(Exercise)
Comb through the entries for "kRtpVideoGeneric" and pull out each line that holds it.

(Available data)
————

(* ===== verification/Depacketize.v ===== *)
(** * Choosing a payload format

    Models the factories of src/orbit/webrtc/modules/rtp_rtcp/source/rtp_format.cc
    with the virtual calls that go through them, and how orbit parses the
    payload of an RTP packet: src/orbit/webrtc/webrtc_format_util.cc and
    src/orbit/rtp/rtp_format_util.cc.  The theorems: a packet of a known payload
    type is examined without an access outside it, and the packets that start a
    VP8 key frame, and no others, are recognised. *)

From S2P Require Import Prelude Wire RtpHeaders BitBuffer VideoHeaders RtpVp8 RtpVp9 RtpVp9Facts RtpH264 RtpH264Facts RtpGeneric.
Import Wire RtpHeaders VideoHeaders.

Module Depacketize.

(** ** The factories *)

Inductive RtpPacketizer :=
  | PacketizerH264 (p : RtpH264.RtpPacketizerH264)
  | PacketizerVp8 (p : RtpVp8.RtpPacketizerVp8)
  | PacketizerVp9 (p : RtpVp9.RtpPacketizerVp9)
  | PacketizerGeneric (p : RtpGeneric.RtpPacketizerGeneric).

(** [rtp_type_header] is a union: the member that is read is given. *)
Definition Create (type : RtpVideoCodecTypes) (max_payload_len : Z) (vp8 : RTPVideoHeaderVP8)
    (vp9 : RTPVideoHeaderVP9) (frame_type : FrameType) : option RtpPacketizer :=
  match type with
  | kRtpVideoH264 => Some (PacketizerH264 (RtpH264.new_RtpPacketizerH264 max_payload_len))
  | kRtpVideoVp8 => Some (PacketizerVp8 (RtpVp8.new_RtpPacketizerVp8_equal vp8 max_payload_len))
  | kRtpVideoVp9 => Some (PacketizerVp9 (RtpVp9.new_RtpPacketizerVp9 vp9 max_payload_len))
  | kRtpVideoGeneric => Some (PacketizerGeneric (RtpGeneric.new_RtpPacketizerGeneric frame_type max_payload_len))
  | kRtpVideoNone => None
  end.

(** H.264 reads the fragmentation; VP8 may do without; the others ignore it. *)
Definition SetPayloadData (p : RtpPacketizer) (payload_data : list Z) (payload_size : Z)
    (fragmentation : option RTPFragmentationHeader) : res RtpPacketizer :=
  match p with
  | PacketizerH264 p =>
      match fragmentation with
      | None => Oob
      | Some f => let! p := RtpH264.SetPayloadData p payload_data payload_size f in Ok (PacketizerH264 p)
      end
  | PacketizerVp8 p =>
      let! p := RtpVp8.SetPayloadData p payload_data payload_size fragmentation in Ok (PacketizerVp8 p)
  | PacketizerVp9 p =>
      let! p := RtpVp9.SetPayloadData p payload_data payload_size in Ok (PacketizerVp9 p)
  | PacketizerGeneric p =>
      let! p := RtpGeneric.SetPayloadData p payload_data payload_size in Ok (PacketizerGeneric p)
  end.

Definition NextPacket (p : RtpPacketizer) (buffer : list Z) : res (RtpPacketizer * list Z * option (Z * bool)) :=
  match p with
  | PacketizerH264 p => let! (p, b, r) := RtpH264.NextPacket p buffer in Ok (PacketizerH264 p, b, r)
  | PacketizerVp8 p => let! (p, b, r) := RtpVp8.NextPacket p buffer in Ok (PacketizerVp8 p, b, r)
  | PacketizerVp9 p => let! (p, b, r) := RtpVp9.NextPacket p buffer in Ok (PacketizerVp9 p, b, r)
  | PacketizerGeneric p => let! (p, b, r) := RtpGeneric.NextPacket p buffer in Ok (PacketizerGeneric p, b, Some r)
  end.

(** The depacketizers have no state.  The payload afterwards, and [None] for
    false. *)
Definition Parse (type : RtpVideoCodecTypes) (parsed_payload : ParsedPayload) (mem : list Z) (len : Z)
    : res (list Z * option ParsedPayload) :=
  match type with
  | kRtpVideoH264 => RtpH264.Parse parsed_payload mem len
  | kRtpVideoVp8 => let! r := RtpVp8.Parse parsed_payload mem len in Ok (mem, r)
  | kRtpVideoVp9 => let! r := RtpVp9.Parse parsed_payload mem len in Ok (mem, r)
  | kRtpVideoGeneric => let! r := RtpGeneric.Parse parsed_payload mem len in Ok (mem, r)
  | kRtpVideoNone => Oob
  end.

(** ** The payload of an RTP packet *)

Definition VP8_90000_PT : Z := 100.
Definition VP9_90000_PT : Z := 101.
Definition H264_90000_PT : Z := 107.

(** For any other payload type the function ends without a value, which is
    undefined: [Oob]. *)
Definition RtpDepacketizer_Parse (payload_type : Z) (parsed_payload : ParsedPayload) (payload_data : list Z)
    (payload_data_length : Z) : res (list Z * option ParsedPayload) :=
  if payload_type =? VP8_90000_PT then
    let! r := RtpVp8.Parse parsed_payload payload_data payload_data_length in Ok (payload_data, r)
  else if payload_type =? VP9_90000_PT then
    let! r := RtpVp9.Parse parsed_payload payload_data payload_data_length in Ok (payload_data, r)
  else if payload_type =? H264_90000_PT then
    RtpH264.Parse parsed_payload payload_data payload_data_length
  else Oob.

(** A [ParsedPayload] on the stack: arrays of their sizes, and no value that the
    parsers depend on. *)
Definition local_payload : ParsedPayload :=
  mk_payload 0 0 kEmptyFrame 0 0 false 0 kRtpVideoNone (mk_vp8 false 0 0 0 false 0 0 false)
    (mk_vp9 false false false false false 0 0 0 0 0 false false 0 0 (repeat 0 3) (repeat 0 3) 0 false
       (repeat 0 8) (repeat 0 8)
       (mk_gof 0 (repeat 0 255) (repeat false 255) (repeat 0 255) (repeat 0 765)))
    (mk_h264 0 kH264SingleNalu).

Definition is_key (r : option ParsedPayload) : bool :=
  match r with
  | Some q => match frame_type q with kVideoFrameKey => true | _ => false end
  | None => false
  end.

(** The packet afterwards, for H.264 writes into a first fragment, and the result
    of [RtpDepacketizer_Parse(type, &payload, buf + 12, length - 12)]. *)
Definition parse_packet (buf : list Z) (length : Z) : res (list Z * option ParsedPayload) :=
  let! video_payload := getPayloadType buf in
  let! (payload, r) := RtpDepacketizer_Parse video_payload local_payload (skipn 12 buf) (u64 (length - 12)) in
  Ok (firstn 12 buf ++ payload, r).

Definition IsValidVideoPacket (buf : list Z) (length : Z) : res (list Z * bool) :=
  let! (buf, r) := parse_packet buf length in
  Ok (buf, match r with Some _ => true | None => false end).

Definition IsKeyFramePacket (buf : list Z) (length : Z) : res (list Z * bool) :=
  let! (buf, r) := parse_packet buf length in
  Ok (buf, is_key r).

(** ** Packets are examined safely *)

Definition known_type (t : Z) : Prop := t = VP8_90000_PT \/ t = VP9_90000_PT \/ t = H264_90000_PT.

(** The seven bits of the payload type. *)
Definition payload_type_of (buf : list Z) : Z := bits (rd buf 1) 0 7.

Lemma getPayloadType_ok buf : 2 <= zlen buf -> getPayloadType buf = Ok (payload_type_of buf).
Proof. intros L. unfold getPayloadType. now rewrite get_bits_ok by lia. Qed.

(** [same_but i a b]: [b] is [a] but for the byte [i]. *)
Definition same_but (i : Z) (a b : list Z) : Prop :=
  bytes b /\ zlen b = zlen a /\ forall j, j <> i -> rd b j = rd a j.

Lemma same_but_refl i a : bytes a -> same_but i a a.
Proof. intros B. split; [exact B|auto]. Qed.

Lemma RtpDepacketizer_Parse_ok t pp mem len :
  known_type t -> vp9_wf (VP9 pp) -> bytes mem -> 0 <= len <= zlen mem -> len < 2 ^ 31 ->
  exists mem' r, RtpDepacketizer_Parse t pp mem len = Ok (mem', r) /\ same_but 1 mem mem' /\
    (t <> H264_90000_PT -> mem' = mem).
Proof.
  intros T W B L M. unfold RtpDepacketizer_Parse. destruct T as [->|[->| ->]]; cbn [Z.eqb Pos.eqb VP8_90000_PT VP9_90000_PT H264_90000_PT].
  - destruct (RtpVp8.Vp8_Parse_total pp mem len L M) as (r & -> & _). cbn [bind]. exists mem, r. split; [reflexivity|].
    split; [now apply same_but_refl|reflexivity].
  - destruct (RtpVp9Facts.Vp9_Parse_total pp mem len B L M W) as (r & -> & _). cbn [bind]. exists mem, r. split; [reflexivity|].
    split; [now apply same_but_refl|reflexivity].
  - destruct (RtpH264Facts.H264_Parse_total pp mem len B L M) as (mem' & r & -> & B' & C & _). exists mem', r. split; [reflexivity|].
    split; [|now intros []]. destruct C as [->|(L2 & _ & _ & ->)]; [now apply same_but_refl|].
    unfold RtpH264Facts.restored in *. split; [exact B'|]. split; [now rewrite zlen_wr|]. intros j Hj. apply rd_wr_ne; lia.
Qed.

Lemma local_payload_wf : vp9_wf (VP9 local_payload).
Proof. split; try reflexivity. split; reflexivity. Qed.

Lemma parse_packet_ok buf len :
  bytes buf -> 12 <= len <= zlen buf -> len < 2 ^ 31 -> known_type (payload_type_of buf) ->
  exists buf' r, parse_packet buf len = Ok (buf', r) /\ same_but 13 buf buf' /\
    (payload_type_of buf <> H264_90000_PT -> buf' = buf).
Proof.
  intros B L M T. unfold parse_packet. rewrite getPayloadType_ok, u64_id by (unfold in_u64; lia). cbn [bind].
  pose proof (zlen_skipn buf 12 ltac:(lia)) as Ls. change (Z.to_nat 12) with 12%nat in Ls.
  destruct (RtpDepacketizer_Parse_ok (payload_type_of buf) local_payload (skipn 12 buf) (len - 12) T local_payload_wf
    (Forall_skipn _ _ _ B) ltac:(lia) ltac:(lia)) as (mem' & r & E & (B' & L' & S) & K).
  rewrite E. cbn [bind]. exists (firstn 12 buf ++ mem'), r. split; [reflexivity|].
  pose proof (zlen_firstn buf 12 ltac:(lia)) as Lf. change (Z.to_nat 12) with 12%nat in Lf.
  split; [|intros N; rewrite (K N); apply firstn_skipn]. split; [apply Forall_app; split; [now apply Forall_firstn|exact B']|].
  split; [rewrite zlen_app; lia|]. intros j Hj. rewrite <- (firstn_skipn 12 buf) at 2.
  destruct (Z.lt_ge_cases j 12) as [C|C]; [now rewrite !rd_app_l by lia|]. rewrite !rd_app_r by lia. apply S. lia.
Qed.

(** C34. A packet is examined safely: for a packet of VP8, VP9 or H.264 with any
    bytes after its fixed header, [IsKeyFramePacket] and [IsValidVideoPacket] end
    without an access outside the packet, a packet of a key frame is a valid
    one, and the packet stays as it was except for the second byte of an H.264
    payload. *)
Theorem key_frame_test_safe buf len :
  bytes buf -> 12 <= len <= zlen buf -> len < 2 ^ 31 -> known_type (payload_type_of buf) ->
  exists buf' valid key,
    IsValidVideoPacket buf len = Ok (buf', valid) /\ IsKeyFramePacket buf len = Ok (buf', key) /\
    (key = true -> valid = true) /\ same_but 13 buf buf' /\
    (payload_type_of buf <> H264_90000_PT -> buf' = buf).
Proof.
  intros B L M T. destruct (parse_packet_ok buf len B L M T) as (buf' & r & E & S & K).
  unfold IsValidVideoPacket, IsKeyFramePacket. rewrite E. cbn [bind].
  do 3 eexists. do 2 (split; [reflexivity|]). split; [now destruct r|]. auto.
Qed.

(** ** Key frames of VP8 *)

Lemma vp8_key_packet hd p i :
  zlen hd = 12 -> payload_type_of hd = VP8_90000_PT ->
  RtpVp8.vp8_ok (RtpVp8.hdr_info_ p) -> RtpVp8.info_ok p i -> RtpVp8.max_payload_len_ p < 2 ^ 31 ->
  RtpVp8.first_partition_ix i mod 16 <= 8 -> (RtpVp8.starts_key p i = true -> 10 <= RtpVp8.size i) ->
  parse_packet (hd ++ RtpVp8.packet_of p i) (12 + RtpVp8.overhead p + RtpVp8.size i) =
    Ok (hd ++ RtpVp8.packet_of p i,
        match RtpVp8.Parse local_payload (RtpVp8.packet_of p i) (RtpVp8.overhead p + RtpVp8.size i) with Ok r => r | _ => None end) /\
  match RtpVp8.Parse local_payload (RtpVp8.packet_of p i) (RtpVp8.overhead p + RtpVp8.size i) with
  | Ok (Some q) => is_key (Some q) = RtpVp8.starts_key p i
  | _ => False
  end.
Proof.
  intros Lh T V I M H8 H10. pose proof (RtpVp8.overhead_pos p) as [O _]. pose proof (RtpVp8.io_size p i I). pose proof (RtpVp8.io_room p i I).
  destruct (RtpVp8.Parse_packet local_payload p i [] V I M H8 H10) as (q & E & _ & _ & _ & _ & _ & F). rewrite app_nil_r in E.
  rewrite E. split; [|unfold is_key; rewrite F; now destruct (RtpVp8.starts_key p i)].
  assert (Lp : zlen (hd ++ RtpVp8.packet_of p i) >= 12) by (rewrite zlen_app; pose proof (zlen_nonneg (RtpVp8.packet_of p i)); lia).
  unfold parse_packet. rewrite getPayloadType_ok by lia. cbn [bind].
  assert (T' : payload_type_of (hd ++ RtpVp8.packet_of p i) = VP8_90000_PT) by (unfold payload_type_of; rewrite rd_app_l by lia; exact T).
  rewrite T', u64_id by (unfold in_u64; lia).
  assert (Sk : skipn 12 (hd ++ RtpVp8.packet_of p i) = RtpVp8.packet_of p i /\ firstn 12 (hd ++ RtpVp8.packet_of p i) = hd).
  { replace 12%nat with (length hd) by (unfold zlen in Lh; lia). rewrite skipn_app, firstn_app, skipn_all, firstn_all, Nat.sub_diag.
    cbn [skipn firstn app]. now rewrite app_nil_r. }
  destruct Sk as [-> ->]. unfold RtpDepacketizer_Parse. change (VP8_90000_PT =? VP8_90000_PT) with true. cbv iota.
  replace (12 + RtpVp8.overhead p + RtpVp8.size i - 12) with (RtpVp8.overhead p + RtpVp8.size i) by lia. rewrite E. reflexivity.
Qed.

(** C33. A VP8 key frame is recognised by the packet that starts it: for every
    packet that the VP8 packetizer queues, sent behind an RTP header of twelve
    bytes with the payload type of VP8, [IsValidVideoPacket] holds, and
    [IsKeyFramePacket] holds exactly when the packet starts the first partition
    of a frame whose first byte marks it as a key frame. *)
Theorem vp8_key_frame_recognised hd p i :
  zlen hd = 12 -> payload_type_of hd = VP8_90000_PT ->
  RtpVp8.vp8_ok (RtpVp8.hdr_info_ p) -> RtpVp8.info_ok p i -> RtpVp8.max_payload_len_ p < 2 ^ 31 ->
  RtpVp8.first_partition_ix i mod 16 <= 8 -> (RtpVp8.starts_key p i = true -> 10 <= RtpVp8.size i) ->
  let packet := hd ++ RtpVp8.packet_of p i in
  let len := 12 + RtpVp8.overhead p + RtpVp8.size i in
  IsValidVideoPacket packet len = Ok (packet, true) /\
  IsKeyFramePacket packet len = Ok (packet, RtpVp8.starts_key p i).
Proof.
  intros Lh T V I M H8 H10 packet len. destruct (vp8_key_packet hd p i Lh T V I M H8 H10) as [E K].
  unfold IsValidVideoPacket, IsKeyFramePacket. fold packet len in E. rewrite E. cbn [bind].
  destruct (RtpVp8.Parse _ _ _) as [[q|]| |]; try easy. now rewrite K.
Qed.

(** ** Examples *)

Definition example_hd : list Z := [0x80; 100; 0; 7; 0; 0; 0; 9; 0; 0; 0; 1].

Lemma vp8_key_frame_recognised_witness :
  let p := RtpVp8.mk_packetizer [0x10; 2; 3; 0x9d; 1; 0x2a; 7; 8; 9; 10; 11; 12] 12 (mk_frag 1 [0] [12]) RtpVp8.kAggrNone true true
    (mk_vp8 true 300 17 2 true 5 0 false) 1 20 [] false in
  let i := RtpVp8.mk_info 0 12 true 0 in
  let packet := example_hd ++ RtpVp8.packet_of p i in
  IsValidVideoPacket packet 30 = Ok (packet, true) /\ IsKeyFramePacket packet 30 = Ok (packet, true).
Proof.
  intros p i. apply (vp8_key_frame_recognised example_hd p i); try reflexivity; try (vm_compute; congruence).
  - split; cbn; unfold kNoPictureId, kMaxTwoBytePictureId, kNoTl0PicIdx, kNoTemporalIdx, kNoKeyIdx; intuition lia.
  - split; vm_compute; intuition congruence.
Defined.

Lemma key_frame_test_safe_witness :
  exists buf' valid key,
    IsValidVideoPacket (0x80 :: 107 :: skipn 2 example_hd ++ [0x7c; 0x85; 1]) 15 = Ok (buf', valid) /\
    IsKeyFramePacket (0x80 :: 107 :: skipn 2 example_hd ++ [0x7c; 0x85; 1]) 15 = Ok (buf', key) /\
    (key = true -> valid = true) /\ same_but 13 (0x80 :: 107 :: skipn 2 example_hd ++ [0x7c; 0x85; 1]) buf' /\
    (107 <> H264_90000_PT -> buf' = 0x80 :: 107 :: skipn 2 example_hd ++ [0x7c; 0x85; 1]).
Proof.
  apply (key_frame_test_safe (0x80 :: 107 :: skipn 2 example_hd ++ [0x7c; 0x85; 1]) 15);
    [now apply bytes_forallb|split; vm_compute; discriminate|reflexivity|right; right; reflexivity].
Defined.

(** The payload is taken to start at the byte 12: with a contributing source in
    the header the same key frame is not recognised. *)
Example contributing_source_hides_key_frame :
  let payload := [0x10; 0x10; 2; 3; 0x9d; 1; 0x2a; 7; 8; 9; 10; 11; 12] in
  IsKeyFramePacket (example_hd ++ payload) 25 = Ok (example_hd ++ payload, true) /\
  let with_source := 0x81 :: skipn 1 example_hd ++ [0; 0; 0; 1] in
  getHeaderLength with_source = Ok 16 /\
  IsKeyFramePacket (with_source ++ payload) 29 = Ok (with_source ++ payload, false).
Proof. repeat split; reflexivity. Qed.
End Depacketize.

————

(Answer area)
  | kRtpVideoGeneric => Some (PacketizerGeneric (RtpGeneric.new_RtpPacketizerGeneric frame_type max_payload_len))
  | kRtpVideoGeneric => let! r := RtpGeneric.Parse parsed_payload mem len in Ok (mem, r)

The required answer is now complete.